Task objective
Write only the number of lines in the data that contain the word "entry".

Extracted data
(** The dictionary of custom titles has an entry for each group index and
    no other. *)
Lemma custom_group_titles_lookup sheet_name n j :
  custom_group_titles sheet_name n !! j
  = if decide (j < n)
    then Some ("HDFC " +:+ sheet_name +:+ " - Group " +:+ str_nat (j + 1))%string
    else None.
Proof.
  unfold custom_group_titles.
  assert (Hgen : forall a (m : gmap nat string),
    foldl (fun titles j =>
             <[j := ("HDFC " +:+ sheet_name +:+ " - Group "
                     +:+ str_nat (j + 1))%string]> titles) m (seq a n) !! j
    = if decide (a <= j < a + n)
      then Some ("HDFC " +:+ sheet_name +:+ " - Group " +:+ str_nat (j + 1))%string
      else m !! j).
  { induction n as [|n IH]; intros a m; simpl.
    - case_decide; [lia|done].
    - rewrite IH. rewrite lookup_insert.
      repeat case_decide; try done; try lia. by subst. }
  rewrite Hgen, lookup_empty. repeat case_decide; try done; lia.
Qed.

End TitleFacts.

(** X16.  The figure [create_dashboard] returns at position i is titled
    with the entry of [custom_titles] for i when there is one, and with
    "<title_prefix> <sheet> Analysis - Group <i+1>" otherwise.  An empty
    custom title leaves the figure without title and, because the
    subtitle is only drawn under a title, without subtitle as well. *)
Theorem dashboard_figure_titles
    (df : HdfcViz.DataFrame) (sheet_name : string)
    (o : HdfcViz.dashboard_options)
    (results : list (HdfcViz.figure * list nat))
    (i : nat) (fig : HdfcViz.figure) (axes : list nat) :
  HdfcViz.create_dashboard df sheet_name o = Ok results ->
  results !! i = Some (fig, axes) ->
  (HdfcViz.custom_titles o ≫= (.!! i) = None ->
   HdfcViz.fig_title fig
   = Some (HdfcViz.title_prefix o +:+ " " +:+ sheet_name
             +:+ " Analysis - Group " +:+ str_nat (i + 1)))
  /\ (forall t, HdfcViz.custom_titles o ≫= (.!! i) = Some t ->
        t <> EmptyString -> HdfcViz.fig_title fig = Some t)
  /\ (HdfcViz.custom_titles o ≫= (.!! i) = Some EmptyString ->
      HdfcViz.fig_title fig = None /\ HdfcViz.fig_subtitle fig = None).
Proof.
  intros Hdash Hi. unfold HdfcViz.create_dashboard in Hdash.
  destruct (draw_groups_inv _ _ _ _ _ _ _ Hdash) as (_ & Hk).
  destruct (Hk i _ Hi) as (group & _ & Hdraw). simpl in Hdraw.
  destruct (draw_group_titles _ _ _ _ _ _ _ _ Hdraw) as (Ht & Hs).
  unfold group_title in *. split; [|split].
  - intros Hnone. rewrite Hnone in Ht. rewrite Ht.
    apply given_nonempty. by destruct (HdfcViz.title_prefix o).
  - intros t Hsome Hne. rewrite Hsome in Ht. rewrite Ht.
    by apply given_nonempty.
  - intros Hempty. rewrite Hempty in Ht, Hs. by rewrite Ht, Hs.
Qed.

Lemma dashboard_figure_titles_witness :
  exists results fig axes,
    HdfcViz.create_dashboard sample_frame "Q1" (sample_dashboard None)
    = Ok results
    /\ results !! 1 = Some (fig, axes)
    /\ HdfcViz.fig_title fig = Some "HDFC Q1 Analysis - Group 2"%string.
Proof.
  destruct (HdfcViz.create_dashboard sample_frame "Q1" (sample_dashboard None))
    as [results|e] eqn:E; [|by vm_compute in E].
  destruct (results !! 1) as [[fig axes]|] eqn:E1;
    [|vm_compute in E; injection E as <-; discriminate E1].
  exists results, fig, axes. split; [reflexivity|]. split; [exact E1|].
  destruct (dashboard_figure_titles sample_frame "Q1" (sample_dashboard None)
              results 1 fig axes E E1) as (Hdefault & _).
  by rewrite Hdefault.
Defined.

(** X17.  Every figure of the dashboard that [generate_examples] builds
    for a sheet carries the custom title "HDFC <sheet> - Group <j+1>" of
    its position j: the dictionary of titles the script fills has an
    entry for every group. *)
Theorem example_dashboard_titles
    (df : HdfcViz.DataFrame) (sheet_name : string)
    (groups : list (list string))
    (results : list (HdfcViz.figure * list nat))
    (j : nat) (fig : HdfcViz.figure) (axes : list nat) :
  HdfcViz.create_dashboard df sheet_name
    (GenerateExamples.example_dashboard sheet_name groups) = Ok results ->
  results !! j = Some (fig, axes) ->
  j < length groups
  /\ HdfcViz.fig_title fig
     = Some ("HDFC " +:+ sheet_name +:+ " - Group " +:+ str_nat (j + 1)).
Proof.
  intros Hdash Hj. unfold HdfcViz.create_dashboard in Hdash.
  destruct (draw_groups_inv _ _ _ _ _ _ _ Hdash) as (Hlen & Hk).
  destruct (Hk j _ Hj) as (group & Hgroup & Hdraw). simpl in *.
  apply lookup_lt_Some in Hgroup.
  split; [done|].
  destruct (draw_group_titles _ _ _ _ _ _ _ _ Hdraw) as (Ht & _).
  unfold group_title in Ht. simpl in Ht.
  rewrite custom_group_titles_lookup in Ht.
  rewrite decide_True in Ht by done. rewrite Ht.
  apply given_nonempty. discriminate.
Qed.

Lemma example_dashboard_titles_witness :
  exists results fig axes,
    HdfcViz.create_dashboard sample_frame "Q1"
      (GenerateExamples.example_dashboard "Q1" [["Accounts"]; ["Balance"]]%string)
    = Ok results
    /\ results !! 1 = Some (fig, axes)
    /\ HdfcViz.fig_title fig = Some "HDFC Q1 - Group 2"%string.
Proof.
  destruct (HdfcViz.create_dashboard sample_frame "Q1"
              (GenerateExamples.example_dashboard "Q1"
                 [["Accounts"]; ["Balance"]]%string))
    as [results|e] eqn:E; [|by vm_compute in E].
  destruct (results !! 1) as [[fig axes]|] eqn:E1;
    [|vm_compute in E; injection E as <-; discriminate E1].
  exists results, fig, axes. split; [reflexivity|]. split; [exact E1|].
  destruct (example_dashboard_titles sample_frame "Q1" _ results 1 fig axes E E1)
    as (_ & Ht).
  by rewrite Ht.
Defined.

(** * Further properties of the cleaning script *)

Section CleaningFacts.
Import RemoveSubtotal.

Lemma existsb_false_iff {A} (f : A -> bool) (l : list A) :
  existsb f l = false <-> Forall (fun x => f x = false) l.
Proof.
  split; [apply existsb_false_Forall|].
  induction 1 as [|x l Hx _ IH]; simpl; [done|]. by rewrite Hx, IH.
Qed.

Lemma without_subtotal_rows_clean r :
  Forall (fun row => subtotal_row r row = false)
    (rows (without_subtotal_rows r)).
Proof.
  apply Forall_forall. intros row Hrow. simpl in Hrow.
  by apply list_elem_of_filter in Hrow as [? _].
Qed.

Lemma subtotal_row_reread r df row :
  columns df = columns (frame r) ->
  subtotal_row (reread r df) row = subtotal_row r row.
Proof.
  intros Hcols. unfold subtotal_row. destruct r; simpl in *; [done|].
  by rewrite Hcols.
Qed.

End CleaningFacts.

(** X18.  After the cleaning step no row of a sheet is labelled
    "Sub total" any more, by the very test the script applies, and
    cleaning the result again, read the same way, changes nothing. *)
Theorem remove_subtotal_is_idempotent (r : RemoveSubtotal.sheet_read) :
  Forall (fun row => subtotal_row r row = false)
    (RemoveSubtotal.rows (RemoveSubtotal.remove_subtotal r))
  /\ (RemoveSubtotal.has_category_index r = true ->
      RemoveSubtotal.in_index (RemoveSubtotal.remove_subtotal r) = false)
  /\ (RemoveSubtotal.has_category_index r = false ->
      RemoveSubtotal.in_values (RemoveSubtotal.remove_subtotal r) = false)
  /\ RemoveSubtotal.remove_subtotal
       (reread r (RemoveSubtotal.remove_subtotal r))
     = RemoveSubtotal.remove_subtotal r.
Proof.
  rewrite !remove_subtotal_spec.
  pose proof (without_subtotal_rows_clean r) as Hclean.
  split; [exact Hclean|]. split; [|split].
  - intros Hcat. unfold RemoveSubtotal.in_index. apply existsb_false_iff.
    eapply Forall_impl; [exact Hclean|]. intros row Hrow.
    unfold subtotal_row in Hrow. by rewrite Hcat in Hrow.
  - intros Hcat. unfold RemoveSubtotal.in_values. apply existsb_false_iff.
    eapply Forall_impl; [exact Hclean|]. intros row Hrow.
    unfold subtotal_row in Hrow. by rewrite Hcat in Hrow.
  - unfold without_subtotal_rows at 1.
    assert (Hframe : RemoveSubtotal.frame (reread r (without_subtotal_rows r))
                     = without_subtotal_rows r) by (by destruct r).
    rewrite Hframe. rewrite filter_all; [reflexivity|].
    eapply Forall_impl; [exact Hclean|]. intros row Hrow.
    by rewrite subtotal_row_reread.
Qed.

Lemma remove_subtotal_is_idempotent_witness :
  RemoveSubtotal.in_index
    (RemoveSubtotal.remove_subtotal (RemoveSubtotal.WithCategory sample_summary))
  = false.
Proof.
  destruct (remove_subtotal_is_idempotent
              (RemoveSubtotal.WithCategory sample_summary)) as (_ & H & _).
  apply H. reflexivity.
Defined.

Written response
3